Elucidating the Molecular Targets and Mechanisms of Chlorogenic Acid Against Alzheimer's Disease via Network Pharmacology and Molecular Docking

Background Chlorogenic acid (CGA), a polyphenolic substance extracted from many traditional Chinese medicines, exerts a mitigative effect in dementia, including Alzheimer's disease (AD). However, the pathological mechanisms of CGA against AD remain obscure. Objective To elucidate the core targets, functional characteristics, and underlying mechanisms of CGA against AD using network pharmacology approaches and molecular docking technologies.
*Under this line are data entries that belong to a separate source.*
(** What a successful [uploadToS3] returns and leaves in the bucket. *)
Lemma uploadToS3_ok p task path w1 s3 :
  eval (uploadToS3 p task path) w1 = (s3, None) →
  s3 = "s3://" +:+ S3Bucket task +:+ "/" +:+ Base path
  ∧ ∃ objs,
      buckets (exec (uploadToS3 p task path) w1) !! S3Bucket task = Some objs
      ∧ is_Some (objs !! Base path).
Proof.
  intros Hup. unfold eval, exec, uploadToS3 in *.
  unfold bind at 1 in Hup. unfold bind at 1.
  unfold logf at 1, emit at 1, modify at 1 in Hup.
  unfold logf at 1, emit at 1, modify at 1.
  cbv beta iota in Hup |- *.
  destruct (minio_New p task); [discriminate|].
  unfold bind at 1 in Hup. unfold bind at 1.
  destruct (ensure_bucket p task _) as [[e|] w2]; [discriminate|].
  unfold bind at 1 in Hup. unfold bind at 1.
  unfold FPutObject, bind, emit, modify, gets, logf, emit, modify, ret in *.
  simpl in *.
  destruct (put_err p (Base path)); [discriminate|].
  destruct (buckets w2 !! S3Bucket task) as [objs|]; [|discriminate].
  simpl in *. injection Hup as <-. split; [done|].
  eexists. rewrite lookup_insert_eq. split; [done|].
  by rewrite lookup_insert_eq.
Qed.

(** X26. The archive in the bucket goes by its archive name.  When
    server address, archive format and time stamp hold no slash, the
    archive [createArchive] returns lies directly in [/tmp], its base name
    is the archive name (the name the ledger records), and a successful
    [uploadToS3] of it returns "s3://bucket/name" and leaves an object
    with that name as key in the bucket. *)
Theorem uploaded_archive_key_is_archive_name p task ip w path name w1 s3 :
  Contains ip "/" = false →
  Contains (ArchiveFormat task) "/" = false →
  Contains (format_time p (clock w)) "/" = false →
  eval (createArchive p (Config.SourcePath task) (ArchiveFormat task) ip) w
  = (path, name, None) →
  eval (uploadToS3 p task path) w1 = (s3, None) →
  path = "/tmp/" +:+ name
  ∧ Base path = name
  ∧ s3 = "s3://" +:+ S3Bucket task +:+ "/" +:+ name
  ∧ ∃ objs,
      buckets (exec (uploadToS3 p task path) w1) !! S3Bucket task = Some objs
      ∧ is_Some (objs !! name).
Proof.
  intros Hip Hfmt Ht Hcreate Hup.
  assert (create_err p = None) as Hc.
  { destruct (create_err p) as [e|] eqn:He; [|done].
    unfold eval, createArchive, bind, time_Now, logf, emit, modify, ret in Hcreate.
    by rewrite He in Hcreate. }
  unfold eval in Hcreate. rewrite createArchive_created in Hcreate by done.
  cbv zeta in Hcreate. cbn [fst] in Hcreate.
  destruct (_ .2) as [e|]; [discriminate|].
  injection Hcreate as <- <-.
  destruct (archive_name_no_slash p (Config.SourcePath task) (ArchiveFormat task)
              ip (clock w) Hip Hfmt Ht) as [Hs Hne].
  destruct (archive_name_plain p (Config.SourcePath task) (ArchiveFormat task)
              ip (clock w)) as [Hdot Hdots].
  destruct (uploadToS3_ok p task _ w1 s3 Hup) as (Hs3 & objs & Hb & Hk).
  unfold archive_path in *.
  rewrite (filepath_Join_tmp _ Hne Hdot Hdots Hs) in *.
  rewrite (Base_tmp _ Hne Hs) in *.
  split; [done|]. split; [done|]. split; [done|]. by exists objs.
Qed.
Methods GEO database was used to identify the differentially expressed genes (DEGs) in AD. PharmMpper, TargetNet, and SwissTargetPrediction predicted the CGA-related targets. STRING and Cytoscape were employed to construct and analyze the PPI network. Moreover, the Metascape platform was used to perform the GO biological processes and KEGG pathways enrichment. Molecular docking was performed using Autodock Vina software. Results A total of 5437 targets related to AD were identified with |log(2)Fold Change (FC)| & GE; 1 and p < 0.05. Based on public databases, 193 putative target genes of CGA were screened. Using the Venn diagram, we found 137 co-targets between CGA and AD. According to the PPI network, 23 core targets for CGA to treat AD were obtained. KEGG enrichment displayed that the PI3K-Akt signaling pathway, MAPK signaling pathway, apoptosis, and NOD-like receptor signaling pathway were several important signaling pathways involved in CGA against AD. SRC, EGFR, HSP90AA1, MAPK1, RHOA, and PIK3R1 were hub targets associated with the activities of CGA against AD. Molecular docking analysis revealed a good binding affinity between CGA and these targets through hydrogen bonds. Conclusion CGA might exert therapeutic effects in AD by regulating multiple targets and signaling pathways. However, further in vitro and in vivo experiments are required to thoroughly confirm the detailed targets and mechanisms of CGA against AD.